Below is a listing; repeat exactly the lines from the one containing "Definition set_rn_status (v" to the one containing "rn_usage r; rn_current_goal_id", both included.

■ Task data
══════

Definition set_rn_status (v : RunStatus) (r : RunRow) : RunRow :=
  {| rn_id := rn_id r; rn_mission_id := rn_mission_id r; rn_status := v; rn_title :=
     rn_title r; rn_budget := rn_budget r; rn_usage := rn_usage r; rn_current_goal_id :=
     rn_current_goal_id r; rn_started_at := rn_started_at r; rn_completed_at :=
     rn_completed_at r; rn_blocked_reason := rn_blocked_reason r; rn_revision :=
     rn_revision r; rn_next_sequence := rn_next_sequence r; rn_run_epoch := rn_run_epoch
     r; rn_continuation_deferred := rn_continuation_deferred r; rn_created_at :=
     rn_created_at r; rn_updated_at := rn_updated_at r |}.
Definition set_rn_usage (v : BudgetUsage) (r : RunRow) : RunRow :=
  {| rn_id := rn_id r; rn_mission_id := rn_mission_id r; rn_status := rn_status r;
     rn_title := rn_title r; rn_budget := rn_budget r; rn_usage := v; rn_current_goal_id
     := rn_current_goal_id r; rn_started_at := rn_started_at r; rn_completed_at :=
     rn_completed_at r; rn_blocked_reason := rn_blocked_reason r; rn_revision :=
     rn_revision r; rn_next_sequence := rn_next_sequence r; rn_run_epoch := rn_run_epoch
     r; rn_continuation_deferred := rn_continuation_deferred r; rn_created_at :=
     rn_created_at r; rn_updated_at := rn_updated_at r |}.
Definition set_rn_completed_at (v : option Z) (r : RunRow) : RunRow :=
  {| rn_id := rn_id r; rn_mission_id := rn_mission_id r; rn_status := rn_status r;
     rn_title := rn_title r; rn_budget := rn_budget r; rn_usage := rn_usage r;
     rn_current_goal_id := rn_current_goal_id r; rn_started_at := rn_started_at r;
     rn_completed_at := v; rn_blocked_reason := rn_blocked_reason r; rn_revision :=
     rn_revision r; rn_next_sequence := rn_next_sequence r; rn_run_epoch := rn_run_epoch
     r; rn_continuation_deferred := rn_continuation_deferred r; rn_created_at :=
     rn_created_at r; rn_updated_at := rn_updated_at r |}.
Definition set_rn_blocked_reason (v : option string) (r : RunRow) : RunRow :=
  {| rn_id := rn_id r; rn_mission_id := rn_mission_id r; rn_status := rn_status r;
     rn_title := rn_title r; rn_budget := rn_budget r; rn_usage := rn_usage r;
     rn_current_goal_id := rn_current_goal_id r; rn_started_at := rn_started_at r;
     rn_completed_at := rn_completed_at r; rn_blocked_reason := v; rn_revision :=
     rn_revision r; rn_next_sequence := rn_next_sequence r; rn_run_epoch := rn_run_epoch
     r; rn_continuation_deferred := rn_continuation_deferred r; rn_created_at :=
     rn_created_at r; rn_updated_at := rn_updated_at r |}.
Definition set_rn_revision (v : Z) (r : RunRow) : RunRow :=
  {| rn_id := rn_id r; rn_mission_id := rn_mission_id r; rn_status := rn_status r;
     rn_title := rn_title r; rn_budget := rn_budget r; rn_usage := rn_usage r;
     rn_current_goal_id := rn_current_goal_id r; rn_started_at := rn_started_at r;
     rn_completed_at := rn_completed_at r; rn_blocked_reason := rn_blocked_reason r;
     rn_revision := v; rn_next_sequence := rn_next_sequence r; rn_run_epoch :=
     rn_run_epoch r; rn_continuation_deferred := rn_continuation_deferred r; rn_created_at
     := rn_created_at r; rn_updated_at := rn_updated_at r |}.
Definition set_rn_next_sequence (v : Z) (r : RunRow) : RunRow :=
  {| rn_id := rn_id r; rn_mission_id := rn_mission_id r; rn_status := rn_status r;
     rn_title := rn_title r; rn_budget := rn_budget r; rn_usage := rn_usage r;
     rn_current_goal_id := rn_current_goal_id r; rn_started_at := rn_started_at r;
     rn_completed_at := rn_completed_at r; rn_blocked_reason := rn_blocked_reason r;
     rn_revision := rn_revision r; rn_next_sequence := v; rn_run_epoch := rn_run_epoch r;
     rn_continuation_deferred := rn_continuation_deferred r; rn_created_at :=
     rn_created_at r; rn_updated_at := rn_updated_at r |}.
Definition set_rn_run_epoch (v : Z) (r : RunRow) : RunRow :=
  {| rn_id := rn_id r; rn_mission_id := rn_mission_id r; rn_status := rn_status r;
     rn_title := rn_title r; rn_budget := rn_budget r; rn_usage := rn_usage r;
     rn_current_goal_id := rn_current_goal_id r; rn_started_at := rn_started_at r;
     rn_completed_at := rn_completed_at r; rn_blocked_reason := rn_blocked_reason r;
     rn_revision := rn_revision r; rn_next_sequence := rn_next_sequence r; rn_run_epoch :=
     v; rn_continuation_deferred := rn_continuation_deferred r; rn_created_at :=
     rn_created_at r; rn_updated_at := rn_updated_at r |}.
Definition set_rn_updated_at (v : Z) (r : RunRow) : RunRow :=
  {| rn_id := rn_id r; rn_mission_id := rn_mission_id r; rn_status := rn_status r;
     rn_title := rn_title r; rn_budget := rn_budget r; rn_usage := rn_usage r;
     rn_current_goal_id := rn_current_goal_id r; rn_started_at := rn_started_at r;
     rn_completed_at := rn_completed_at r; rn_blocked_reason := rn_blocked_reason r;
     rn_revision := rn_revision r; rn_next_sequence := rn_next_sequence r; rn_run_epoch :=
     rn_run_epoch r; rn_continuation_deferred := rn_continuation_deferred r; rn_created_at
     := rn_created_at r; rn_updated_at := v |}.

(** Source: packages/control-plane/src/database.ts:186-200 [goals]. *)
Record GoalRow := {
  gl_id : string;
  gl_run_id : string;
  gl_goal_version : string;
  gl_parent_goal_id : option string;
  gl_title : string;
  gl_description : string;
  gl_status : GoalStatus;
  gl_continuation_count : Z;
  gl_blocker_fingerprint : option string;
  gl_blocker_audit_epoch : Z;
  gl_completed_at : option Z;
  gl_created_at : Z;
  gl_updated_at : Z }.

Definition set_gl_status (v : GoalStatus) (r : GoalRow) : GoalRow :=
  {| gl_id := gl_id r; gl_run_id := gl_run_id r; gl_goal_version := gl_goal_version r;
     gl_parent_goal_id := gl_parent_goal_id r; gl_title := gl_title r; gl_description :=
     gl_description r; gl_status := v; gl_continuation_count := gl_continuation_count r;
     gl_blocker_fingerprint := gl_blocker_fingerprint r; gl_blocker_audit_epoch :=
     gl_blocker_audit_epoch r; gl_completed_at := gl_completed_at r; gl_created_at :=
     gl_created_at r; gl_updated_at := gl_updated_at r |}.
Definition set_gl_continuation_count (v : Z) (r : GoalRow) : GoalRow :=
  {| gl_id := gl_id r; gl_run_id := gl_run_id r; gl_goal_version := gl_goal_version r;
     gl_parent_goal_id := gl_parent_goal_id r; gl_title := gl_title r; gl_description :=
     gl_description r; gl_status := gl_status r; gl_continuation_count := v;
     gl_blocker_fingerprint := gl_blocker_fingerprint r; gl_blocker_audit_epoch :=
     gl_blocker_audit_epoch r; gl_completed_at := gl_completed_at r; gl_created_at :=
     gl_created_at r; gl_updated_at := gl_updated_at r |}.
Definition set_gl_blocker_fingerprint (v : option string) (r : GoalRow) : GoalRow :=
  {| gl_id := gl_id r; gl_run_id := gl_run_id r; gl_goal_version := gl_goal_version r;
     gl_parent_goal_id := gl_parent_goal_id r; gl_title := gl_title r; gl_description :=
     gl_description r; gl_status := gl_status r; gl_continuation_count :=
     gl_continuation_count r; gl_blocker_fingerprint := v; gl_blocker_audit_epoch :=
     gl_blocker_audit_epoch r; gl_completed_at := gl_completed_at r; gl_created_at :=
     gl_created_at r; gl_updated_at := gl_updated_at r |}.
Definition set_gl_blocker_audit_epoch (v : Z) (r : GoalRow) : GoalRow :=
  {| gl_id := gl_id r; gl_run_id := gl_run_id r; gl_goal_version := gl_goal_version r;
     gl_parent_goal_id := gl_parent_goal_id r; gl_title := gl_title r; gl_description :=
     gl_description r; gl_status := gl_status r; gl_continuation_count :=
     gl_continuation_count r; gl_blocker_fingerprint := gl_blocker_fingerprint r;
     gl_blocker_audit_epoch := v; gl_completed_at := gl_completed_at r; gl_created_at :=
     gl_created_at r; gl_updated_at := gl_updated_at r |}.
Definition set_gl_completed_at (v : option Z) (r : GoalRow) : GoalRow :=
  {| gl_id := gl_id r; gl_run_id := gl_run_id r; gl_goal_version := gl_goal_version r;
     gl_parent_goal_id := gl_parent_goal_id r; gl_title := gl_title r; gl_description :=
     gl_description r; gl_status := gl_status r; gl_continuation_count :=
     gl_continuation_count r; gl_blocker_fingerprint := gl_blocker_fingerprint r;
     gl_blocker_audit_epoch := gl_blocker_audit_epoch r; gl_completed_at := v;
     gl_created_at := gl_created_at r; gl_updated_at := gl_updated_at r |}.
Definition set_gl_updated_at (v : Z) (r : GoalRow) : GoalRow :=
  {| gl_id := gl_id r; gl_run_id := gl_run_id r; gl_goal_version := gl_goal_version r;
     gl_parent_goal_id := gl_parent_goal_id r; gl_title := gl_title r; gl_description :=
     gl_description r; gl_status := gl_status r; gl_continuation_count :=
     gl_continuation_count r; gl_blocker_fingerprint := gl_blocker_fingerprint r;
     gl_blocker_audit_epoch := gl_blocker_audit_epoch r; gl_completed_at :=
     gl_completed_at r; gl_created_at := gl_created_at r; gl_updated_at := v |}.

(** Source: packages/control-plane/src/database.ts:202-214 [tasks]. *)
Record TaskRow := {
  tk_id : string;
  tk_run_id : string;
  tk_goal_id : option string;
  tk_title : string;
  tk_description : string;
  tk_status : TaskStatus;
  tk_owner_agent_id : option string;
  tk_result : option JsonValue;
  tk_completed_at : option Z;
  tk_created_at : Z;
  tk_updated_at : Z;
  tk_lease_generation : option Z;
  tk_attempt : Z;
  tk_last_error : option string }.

══════

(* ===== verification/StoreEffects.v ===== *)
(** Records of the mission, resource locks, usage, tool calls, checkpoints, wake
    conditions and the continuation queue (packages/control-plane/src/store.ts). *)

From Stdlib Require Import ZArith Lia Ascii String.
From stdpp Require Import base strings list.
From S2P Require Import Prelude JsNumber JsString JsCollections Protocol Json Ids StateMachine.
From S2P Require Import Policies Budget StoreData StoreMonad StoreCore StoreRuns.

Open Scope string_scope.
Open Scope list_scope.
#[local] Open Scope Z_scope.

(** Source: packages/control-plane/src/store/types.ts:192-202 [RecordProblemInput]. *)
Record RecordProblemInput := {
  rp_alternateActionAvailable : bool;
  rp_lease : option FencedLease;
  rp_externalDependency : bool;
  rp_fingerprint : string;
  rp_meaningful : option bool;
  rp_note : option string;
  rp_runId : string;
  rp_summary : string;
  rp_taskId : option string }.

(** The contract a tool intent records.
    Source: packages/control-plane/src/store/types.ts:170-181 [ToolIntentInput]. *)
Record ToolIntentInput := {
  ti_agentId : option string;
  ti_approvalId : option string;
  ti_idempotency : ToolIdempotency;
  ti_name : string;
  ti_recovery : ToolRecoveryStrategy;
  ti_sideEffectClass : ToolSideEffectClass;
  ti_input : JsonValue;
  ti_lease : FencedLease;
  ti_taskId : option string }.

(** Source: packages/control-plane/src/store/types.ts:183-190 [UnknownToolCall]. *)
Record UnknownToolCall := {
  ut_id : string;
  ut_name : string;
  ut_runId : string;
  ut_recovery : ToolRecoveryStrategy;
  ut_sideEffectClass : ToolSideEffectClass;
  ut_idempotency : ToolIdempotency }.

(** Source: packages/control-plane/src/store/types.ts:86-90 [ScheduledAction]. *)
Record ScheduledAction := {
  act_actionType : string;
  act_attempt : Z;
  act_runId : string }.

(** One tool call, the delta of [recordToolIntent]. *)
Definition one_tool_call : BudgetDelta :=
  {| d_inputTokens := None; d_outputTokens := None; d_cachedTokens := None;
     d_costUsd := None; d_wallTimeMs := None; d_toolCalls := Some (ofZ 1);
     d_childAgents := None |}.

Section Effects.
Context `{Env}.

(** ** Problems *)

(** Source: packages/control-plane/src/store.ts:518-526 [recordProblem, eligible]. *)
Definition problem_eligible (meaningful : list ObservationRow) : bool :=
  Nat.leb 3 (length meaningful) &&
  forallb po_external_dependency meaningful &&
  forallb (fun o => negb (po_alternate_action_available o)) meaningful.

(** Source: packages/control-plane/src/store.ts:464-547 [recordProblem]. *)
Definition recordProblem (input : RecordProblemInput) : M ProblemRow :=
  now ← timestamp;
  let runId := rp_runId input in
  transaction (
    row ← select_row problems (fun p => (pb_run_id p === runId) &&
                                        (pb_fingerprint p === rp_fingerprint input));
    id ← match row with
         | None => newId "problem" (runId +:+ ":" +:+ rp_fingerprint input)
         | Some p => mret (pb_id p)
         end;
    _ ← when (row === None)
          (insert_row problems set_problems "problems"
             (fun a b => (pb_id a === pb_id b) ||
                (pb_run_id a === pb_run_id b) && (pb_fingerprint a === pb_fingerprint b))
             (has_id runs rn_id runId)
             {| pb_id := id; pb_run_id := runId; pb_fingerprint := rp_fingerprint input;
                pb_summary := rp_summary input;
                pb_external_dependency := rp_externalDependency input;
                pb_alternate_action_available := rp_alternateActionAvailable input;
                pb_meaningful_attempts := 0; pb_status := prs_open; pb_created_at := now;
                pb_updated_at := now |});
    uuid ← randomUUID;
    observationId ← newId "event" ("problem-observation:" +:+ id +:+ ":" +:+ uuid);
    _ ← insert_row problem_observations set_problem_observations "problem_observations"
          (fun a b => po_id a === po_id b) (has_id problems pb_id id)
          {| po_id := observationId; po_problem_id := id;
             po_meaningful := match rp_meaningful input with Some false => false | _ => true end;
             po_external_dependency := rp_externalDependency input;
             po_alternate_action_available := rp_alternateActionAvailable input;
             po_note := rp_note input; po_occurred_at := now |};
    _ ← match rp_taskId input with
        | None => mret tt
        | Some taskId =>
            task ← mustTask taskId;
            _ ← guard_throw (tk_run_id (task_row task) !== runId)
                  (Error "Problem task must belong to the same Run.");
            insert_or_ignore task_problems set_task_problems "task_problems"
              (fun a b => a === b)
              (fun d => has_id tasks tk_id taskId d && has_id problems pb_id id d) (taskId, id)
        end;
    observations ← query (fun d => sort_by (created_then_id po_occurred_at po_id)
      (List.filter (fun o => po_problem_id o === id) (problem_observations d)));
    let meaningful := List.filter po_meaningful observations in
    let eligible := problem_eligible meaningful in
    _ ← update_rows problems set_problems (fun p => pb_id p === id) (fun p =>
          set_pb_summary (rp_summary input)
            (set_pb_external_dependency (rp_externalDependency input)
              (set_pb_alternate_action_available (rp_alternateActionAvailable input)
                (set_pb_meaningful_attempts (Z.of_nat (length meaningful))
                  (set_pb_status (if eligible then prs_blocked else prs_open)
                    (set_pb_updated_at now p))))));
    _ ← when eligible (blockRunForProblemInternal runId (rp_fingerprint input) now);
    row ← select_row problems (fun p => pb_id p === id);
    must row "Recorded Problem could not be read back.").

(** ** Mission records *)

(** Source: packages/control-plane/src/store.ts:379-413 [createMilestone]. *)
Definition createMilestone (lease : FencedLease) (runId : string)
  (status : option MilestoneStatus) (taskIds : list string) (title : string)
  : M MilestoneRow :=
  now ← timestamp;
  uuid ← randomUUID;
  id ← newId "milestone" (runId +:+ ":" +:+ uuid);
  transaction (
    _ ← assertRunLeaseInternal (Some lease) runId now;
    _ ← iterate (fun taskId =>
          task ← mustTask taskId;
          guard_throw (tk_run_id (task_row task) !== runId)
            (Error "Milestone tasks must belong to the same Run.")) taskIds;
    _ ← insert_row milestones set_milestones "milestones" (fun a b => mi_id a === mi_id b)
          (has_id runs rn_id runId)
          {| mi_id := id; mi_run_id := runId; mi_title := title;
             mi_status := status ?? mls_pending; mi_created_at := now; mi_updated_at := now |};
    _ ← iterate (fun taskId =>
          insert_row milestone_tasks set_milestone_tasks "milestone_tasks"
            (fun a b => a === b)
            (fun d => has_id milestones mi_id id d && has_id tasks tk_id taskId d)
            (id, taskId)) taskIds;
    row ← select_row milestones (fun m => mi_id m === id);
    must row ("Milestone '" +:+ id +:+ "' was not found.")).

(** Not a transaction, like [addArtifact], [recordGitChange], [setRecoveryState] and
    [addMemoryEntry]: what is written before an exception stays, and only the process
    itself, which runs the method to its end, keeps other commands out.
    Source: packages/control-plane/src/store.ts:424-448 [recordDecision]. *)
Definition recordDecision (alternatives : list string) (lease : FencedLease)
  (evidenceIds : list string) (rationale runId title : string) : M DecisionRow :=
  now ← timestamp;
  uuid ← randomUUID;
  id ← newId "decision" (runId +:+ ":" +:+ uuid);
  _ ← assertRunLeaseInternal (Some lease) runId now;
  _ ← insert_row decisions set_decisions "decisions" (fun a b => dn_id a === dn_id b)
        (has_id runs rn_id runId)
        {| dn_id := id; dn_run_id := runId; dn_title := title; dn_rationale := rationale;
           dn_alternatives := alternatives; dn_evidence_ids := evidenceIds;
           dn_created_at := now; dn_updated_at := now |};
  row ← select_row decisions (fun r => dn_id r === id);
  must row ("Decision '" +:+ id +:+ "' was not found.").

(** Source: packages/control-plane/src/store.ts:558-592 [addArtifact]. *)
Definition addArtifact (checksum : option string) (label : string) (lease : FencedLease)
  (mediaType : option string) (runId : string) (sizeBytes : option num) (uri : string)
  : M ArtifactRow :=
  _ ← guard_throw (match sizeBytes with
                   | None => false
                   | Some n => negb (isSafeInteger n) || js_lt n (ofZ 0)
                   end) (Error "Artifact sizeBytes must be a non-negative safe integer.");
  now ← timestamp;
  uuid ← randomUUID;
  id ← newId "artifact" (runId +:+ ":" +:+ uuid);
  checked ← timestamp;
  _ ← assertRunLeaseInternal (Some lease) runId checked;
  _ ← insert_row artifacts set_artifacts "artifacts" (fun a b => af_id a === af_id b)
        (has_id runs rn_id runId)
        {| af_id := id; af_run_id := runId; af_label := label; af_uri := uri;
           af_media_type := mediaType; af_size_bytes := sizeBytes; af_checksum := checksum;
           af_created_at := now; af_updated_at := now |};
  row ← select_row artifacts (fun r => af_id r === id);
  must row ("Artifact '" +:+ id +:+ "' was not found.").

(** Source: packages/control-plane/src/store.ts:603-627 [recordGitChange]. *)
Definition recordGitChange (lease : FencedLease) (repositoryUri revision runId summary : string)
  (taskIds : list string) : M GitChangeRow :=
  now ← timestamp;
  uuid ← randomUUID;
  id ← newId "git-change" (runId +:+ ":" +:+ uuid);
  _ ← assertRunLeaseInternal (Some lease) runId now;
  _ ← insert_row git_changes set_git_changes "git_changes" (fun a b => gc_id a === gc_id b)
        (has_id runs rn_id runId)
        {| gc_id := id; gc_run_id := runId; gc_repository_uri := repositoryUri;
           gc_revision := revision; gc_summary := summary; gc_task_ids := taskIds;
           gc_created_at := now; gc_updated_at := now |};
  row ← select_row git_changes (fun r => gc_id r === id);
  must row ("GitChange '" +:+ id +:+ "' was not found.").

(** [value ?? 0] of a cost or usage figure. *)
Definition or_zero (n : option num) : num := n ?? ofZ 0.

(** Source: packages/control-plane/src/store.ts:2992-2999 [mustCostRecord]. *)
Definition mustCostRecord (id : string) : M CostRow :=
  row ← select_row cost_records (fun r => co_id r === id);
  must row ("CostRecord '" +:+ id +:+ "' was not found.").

══════

■ Result
Definition set_rn_status (v : RunStatus) (r : RunRow) : RunRow :=
  {| rn_id := rn_id r; rn_mission_id := rn_mission_id r; rn_status := v; rn_title :=
     rn_title r; rn_budget := rn_budget r; rn_usage := rn_usage r; rn_current_goal_id :=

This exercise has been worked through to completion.